(** C23: What is written is what is read: after write has put a value of 1, 2, 4 or 8 bytes
    somewhere, read prints, there or anywhere else, in this slot or in any other that
    maps the same file, the bytes as they were with those of the value in their place,
    the lowest first; at the same place it prints the value.  Both commands succeed. *)
Theorem written_is_read s i ti ta tw tv a w v p off j tj tb tx b x off' :
  means ti i → means ta a → means tw w → means tv v → means tj j → means tb b → means tx x →
  i < MAXSLOTS → j < MAXSLOTS → is_width w → is_width x →
  in_mapping s i a w p off → in_mapping s j b x p off' →
  (∀ sl, slots s !! Z.to_nat i = Some sl → a < length_ sl) → (∀ sl, slots s !! Z.to_nat j = Some sl → b < length_ sl) →
  ∃ s1 s2, cmd_write [lit "write"; ti; ta; tw; tv] s = Ret (0, s1) ∧ cmd_read [lit "read"; tj; tb; tx] s1 = Ret (0, s2) ∧
    let shown := le_combine (overlaid (dev s) p off w (v mod 2 ^ (8 * w)) off' x) in
    printed s2 = printed s ++ lit "0x" ++ hexw (Z.to_nat (2 * x)) shown ++ [10] ∧
    (off' = off → x = w → shown = v mod 2 ^ (8 * w)).
Proof.
  intros Hti Hta Htw Htv Htj Htb Htx Hi Hj Hw Hx Hin Hin' Hla Hlb.
  pose proof Hin as (sl & Hs & Hm & _). pose proof Hin' as (sl' & Hs' & Hm' & _). specialize (Hla sl Hs). specialize (Hlb sl' Hs').
  unfold cmd_write. rewrite with_usage_run by (by eapply means_not_help || by right).
  cbn [word nth]. rewrite (need_run _ _ i s) by (eapply asSlot_open; eauto; by rewrite Hm).
  rewrite (need_run _ _ a s) by (by eapply asAddr_run). rewrite (need_run _ _ w s) by (by apply asWordLen_run).
  rewrite (need_run _ _ v s) by (by apply asUnsigned_run). unfold do_write. rewrite M_bind_unfold, (store_run s i a w v p off Hin).
  cbn [mbind outcome_bind]. set (s1 := record_access _ _). exists s1.
  unfold cmd_read. rewrite with_usage_run by (by eapply means_not_help || by right).
  cbn [word nth]. rewrite (need_run _ _ j s1) by (eapply asSlot_open; eauto; by rewrite Hm').
  rewrite (need_run _ _ b s1) by (by eapply asAddr_run). rewrite (need_run _ _ x s1) by (by apply asWordLen_run).
  destruct (do_read_run s1 j b x p off') as (s2 & Hr & _ & _ & Hp); [by apply (in_mapping_slots s)|done|].
  exists s2. split; [done|]. split; [by rewrite M_bind_unfold, Hr|]. cbv zeta. split.
  - assert (mem (dev s1) p <$> seqZ off' x = overlaid (dev s) p off w (v mod 2 ^ (8 * w)) off' x) as Heq.
    { apply list_fmap_ext. intros _ y _. cbn [s1 record_access set_dev dev]. rewrite write_mem. repeat case_decide; naive_solver. }
    rewrite Hp, Heq. done.
  - intros -> ->. apply overlaid_same; [by destruct Hw as [-> | [-> | [-> | ->]]]|].
    replace (256 ^ w) with (2 ^ (8 * w)) by (by destruct Hw as [-> | [-> | [-> | ->]]]). apply Z.mod_pos_bound.
    by destruct Hw as [-> | [-> | [-> | ->]]].
Qed.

REQUIRED WORK - Would you retype exactly the lines above, from the line with "Ret (0, s2) ∧" to the line with "cbn [word nth]. rewrite (need_run _ _ j", with both end lines kept and nothing more?

SOLUTION FOR THIS TASK -
  ∃ s1 s2, cmd_write [lit "write"; ti; ta; tw; tv] s = Ret (0, s1) ∧ cmd_read [lit "read"; tj; tb; tx] s1 = Ret (0, s2) ∧
    let shown := le_combine (overlaid (dev s) p off w (v mod 2 ^ (8 * w)) off' x) in
    printed s2 = printed s ++ lit "0x" ++ hexw (Z.to_nat (2 * x)) shown ++ [10] ∧
    (off' = off → x = w → shown = v mod 2 ^ (8 * w)).
Proof.
  intros Hti Hta Htw Htv Htj Htb Htx Hi Hj Hw Hx Hin Hin' Hla Hlb.
  pose proof Hin as (sl & Hs & Hm & _). pose proof Hin' as (sl' & Hs' & Hm' & _). specialize (Hla sl Hs). specialize (Hlb sl' Hs').
  unfold cmd_write. rewrite with_usage_run by (by eapply means_not_help || by right).
  cbn [word nth]. rewrite (need_run _ _ i s) by (eapply asSlot_open; eauto; by rewrite Hm).
  rewrite (need_run _ _ a s) by (by eapply asAddr_run). rewrite (need_run _ _ w s) by (by apply asWordLen_run).
  rewrite (need_run _ _ v s) by (by apply asUnsigned_run). unfold do_write. rewrite M_bind_unfold, (store_run s i a w v p off Hin).
  cbn [mbind outcome_bind]. set (s1 := record_access _ _). exists s1.
  unfold cmd_read. rewrite with_usage_run by (by eapply means_not_help || by right).
  cbn [word nth]. rewrite (need_run _ _ j s1) by (eapply asSlot_open; eauto; by rewrite Hm').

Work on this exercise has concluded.